(Stored entries)
Content starts

Lemma elem_of_user_ips m u a :
  a ∈ user_ips m u <-> exists k d, m !! k = Some d /\ user_id d = u /\ ip d = a.
Proof.
  unfold user_ips. rewrite elem_of_list_to_set, list_elem_of_fmap. split.
  - intros (d & -> & Hd). apply list_elem_of_filter in Hd as [Hu Hd].
    apply list_elem_of_fmap in Hd as ([k d'] & -> & Hkd).
    apply elem_of_map_to_list in Hkd. eauto.
  - intros (k & d & Hkd & Hu & <-). exists d. split; [done|].
    apply list_elem_of_filter. split; [done|].
    apply list_elem_of_fmap. exists (k, d). split; [done|].
    by apply elem_of_map_to_list.
Qed.

Lemma user_ips_size m u p :
  (exists k d, m !! k = Some d /\ user_id d = u /\ ip d = p) ->
  size (user_ips m u) = S (distinctOtherIPs m u p).
Proof.
  intros Hp. rewrite <- existing_ips_size.
  assert (user_ips m u = {[ p ]} ∪ existing_ips m u p) as ->.
  { apply set_eq. intros a.
    rewrite elem_of_union, elem_of_singleton, elem_of_existing_ips,
      elem_of_user_ips.
    split.
    - intros Ha. destruct (decide (a = p)); [by left|by right].
    - intros [->|[_ Ha]]; done. }
  rewrite size_union, size_singleton; [done|].
  apply disjoint_singleton_l. rewrite elem_of_existing_ips. by intros [? _].
Qed.

(** X5. Once the new session, of user [u] at address [p], is in the map, the
    check amounts to counting all the distinct addresses of the user: an
    alert is triggered exactly when alerts are enabled and that number
    reaches the threshold, and that number is the count it is given. *)
Theorem alert_when_distinct_ips_reach_threshold u p st :
  (exists k d,
     active_sessions st !! k = Some d /\ user_id d = u /\ ip d = p) ->
  _check_login_abnormality mon u p st =
  if alerts_enabled mon
     && bool_decide (alert_threshold mon
                     <= Z.of_nat (size (user_ips (active_sessions st) u)))
  then _trigger_alert mon u p
         (Z.of_nat (size (user_ips (active_sessions st) u))) st
  else (Ok tt, st, []).
Proof.
  intros Hp. rewrite check_login_abnormality_unfold. cbv zeta.
  rewrite (user_ips_size _ _ _ Hp).
  replace (Z.of_nat (S (distinctOtherIPs (active_sessions st) u p)))
    with (Z.of_nat (distinctOtherIPs (active_sessions st) u p) + 1) by lia.
  rewrite (bool_decide_ext
             (alert_threshold mon - 1
              <= Z.of_nat (distinctOtherIPs (active_sessions st) u p))
             (alert_threshold mon
              <= Z.of_nat (distinctOtherIPs (active_sessions st) u p) + 1))
    by lia.
  done.
Qed.

End MoreCheck.

Section MoreTick.

Context {W : World} (mon : EmbyMonitor).

Implicit Types st : state W.

(** What a loop emits, and an invariant of the map it keeps, from what its
    body does on the elements of the list. *)
Lemma for_each_emitted {A} (G : event -> Prop) (xs : list A)
      (body : A -> M W unit) st :
  (forall x st', x ∈ xs -> Forall G (emitted (body x st'))) ->
  Forall G (emitted (for_each xs body st)).
Proof.
  revert st. induction xs as [|x xs IH]; intros st Hbody; simpl.
  - constructor.
  - unfold bind, emitted in *. pose proof (Hbody x st (list_elem_of_here _ _)) as Hx.
    destruct (body x st) as [[[[]|e] st1] evs1]; simpl in *; [|done].
    specialize (IH st1 (fun y st' Hy => Hbody y st' (list_elem_of_further _ _ _ Hy))).
    destruct (for_each xs body st1) as [[r st2] evs2]; simpl in *.
    by apply Forall_app.
Qed.

Lemma for_each_invariant {A} (Inv : gmap string session_data -> Prop)
      (xs : list A) (body : A -> M W unit) st :
  (forall x st', x ∈ xs -> Inv (active_sessions st') ->
                 Inv (active_sessions (final (body x st')))) ->
  Inv (active_sessions st) ->
  Inv (active_sessions (final (for_each xs body st))).
Proof.
  revert st. induction xs as [|x xs IH]; intros st Hbody HI; simpl; [done|].
  unfold bind, final in *.
  pose proof (Hbody x st (list_elem_of_here _ _) HI) as Hx.
  destruct (body x st) as [[[[]|e] st1] evs1]; simpl in *; [|done].
  specialize (IH st1 (fun y st' Hy => Hbody y st' (list_elem_of_further _ _ _ Hy)) Hx).
  by destruct (for_each xs body st1) as [[r st2] evs2].
Qed.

Content ends

**WHAT YOU HAVE TO DO**
Write the data back out verbatim.

**SOLUTION FOR THIS TASK**
Lemma elem_of_user_ips m u a :
  a ∈ user_ips m u <-> exists k d, m !! k = Some d /\ user_id d = u /\ ip d = a.
Proof.
  unfold user_ips. rewrite elem_of_list_to_set, list_elem_of_fmap. split.
  - intros (d & -> & Hd). apply list_elem_of_filter in Hd as [Hu Hd].
    apply list_elem_of_fmap in Hd as ([k d'] & -> & Hkd).
    apply elem_of_map_to_list in Hkd. eauto.
  - intros (k & d & Hkd & Hu & <-). exists d. split; [done|].
    apply list_elem_of_filter. split; [done|].
    apply list_elem_of_fmap. exists (k, d). split; [done|].
    by apply elem_of_map_to_list.
Qed.

Lemma user_ips_size m u p :
  (exists k d, m !! k = Some d /\ user_id d = u /\ ip d = p) ->
  size (user_ips m u) = S (distinctOtherIPs m u p).
Proof.
  intros Hp. rewrite <- existing_ips_size.
  assert (user_ips m u = {[ p ]} ∪ existing_ips m u p) as ->.
  { apply set_eq. intros a.
    rewrite elem_of_union, elem_of_singleton, elem_of_existing_ips,
      elem_of_user_ips.
    split.
    - intros Ha. destruct (decide (a = p)); [by left|by right].
    - intros [->|[_ Ha]]; done. }
  rewrite size_union, size_singleton; [done|].
  apply disjoint_singleton_l. rewrite elem_of_existing_ips. by intros [? _].
Qed.

(** X5. Once the new session, of user [u] at address [p], is in the map, the
    check amounts to counting all the distinct addresses of the user: an
    alert is triggered exactly when alerts are enabled and that number
    reaches the threshold, and that number is the count it is given. *)
Theorem alert_when_distinct_ips_reach_threshold u p st :
  (exists k d,
     active_sessions st !! k = Some d /\ user_id d = u /\ ip d = p) ->
  _check_login_abnormality mon u p st =
  if alerts_enabled mon
     && bool_decide (alert_threshold mon
                     <= Z.of_nat (size (user_ips (active_sessions st) u)))
  then _trigger_alert mon u p
         (Z.of_nat (size (user_ips (active_sessions st) u))) st
  else (Ok tt, st, []).
Proof.
  intros Hp. rewrite check_login_abnormality_unfold. cbv zeta.
  rewrite (user_ips_size _ _ _ Hp).
  replace (Z.of_nat (S (distinctOtherIPs (active_sessions st) u p)))
    with (Z.of_nat (distinctOtherIPs (active_sessions st) u p) + 1) by lia.
  rewrite (bool_decide_ext
             (alert_threshold mon - 1
              <= Z.of_nat (distinctOtherIPs (active_sessions st) u p))
             (alert_threshold mon
              <= Z.of_nat (distinctOtherIPs (active_sessions st) u p) + 1))
    by lia.
  done.
Qed.

End MoreCheck.

Section MoreTick.

Context {W : World} (mon : EmbyMonitor).

Implicit Types st : state W.

(** What a loop emits, and an invariant of the map it keeps, from what its
    body does on the elements of the list. *)
Lemma for_each_emitted {A} (G : event -> Prop) (xs : list A)
      (body : A -> M W unit) st :
  (forall x st', x ∈ xs -> Forall G (emitted (body x st'))) ->
  Forall G (emitted (for_each xs body st)).
Proof.
  revert st. induction xs as [|x xs IH]; intros st Hbody; simpl.
  - constructor.
  - unfold bind, emitted in *. pose proof (Hbody x st (list_elem_of_here _ _)) as Hx.
    destruct (body x st) as [[[[]|e] st1] evs1]; simpl in *; [|done].
    specialize (IH st1 (fun y st' Hy => Hbody y st' (list_elem_of_further _ _ _ Hy))).
    destruct (for_each xs body st1) as [[r st2] evs2]; simpl in *.
    by apply Forall_app.
Qed.

Lemma for_each_invariant {A} (Inv : gmap string session_data -> Prop)
      (xs : list A) (body : A -> M W unit) st :
  (forall x st', x ∈ xs -> Inv (active_sessions st') ->
                 Inv (active_sessions (final (body x st')))) ->
  Inv (active_sessions st) ->
  Inv (active_sessions (final (for_each xs body st))).
Proof.
  revert st. induction xs as [|x xs IH]; intros st Hbody HI; simpl; [done|].
  unfold bind, final in *.
  pose proof (Hbody x st (list_elem_of_here _ _) HI) as Hx.
  destruct (body x st) as [[[[]|e] st1] evs1]; simpl in *; [|done].
  specialize (IH st1 (fun y st' Hy => Hbody y st' (list_elem_of_further _ _ _ Hy)) Hx).
  by destruct (for_each xs body st1) as [[r st2] evs2].
Qed.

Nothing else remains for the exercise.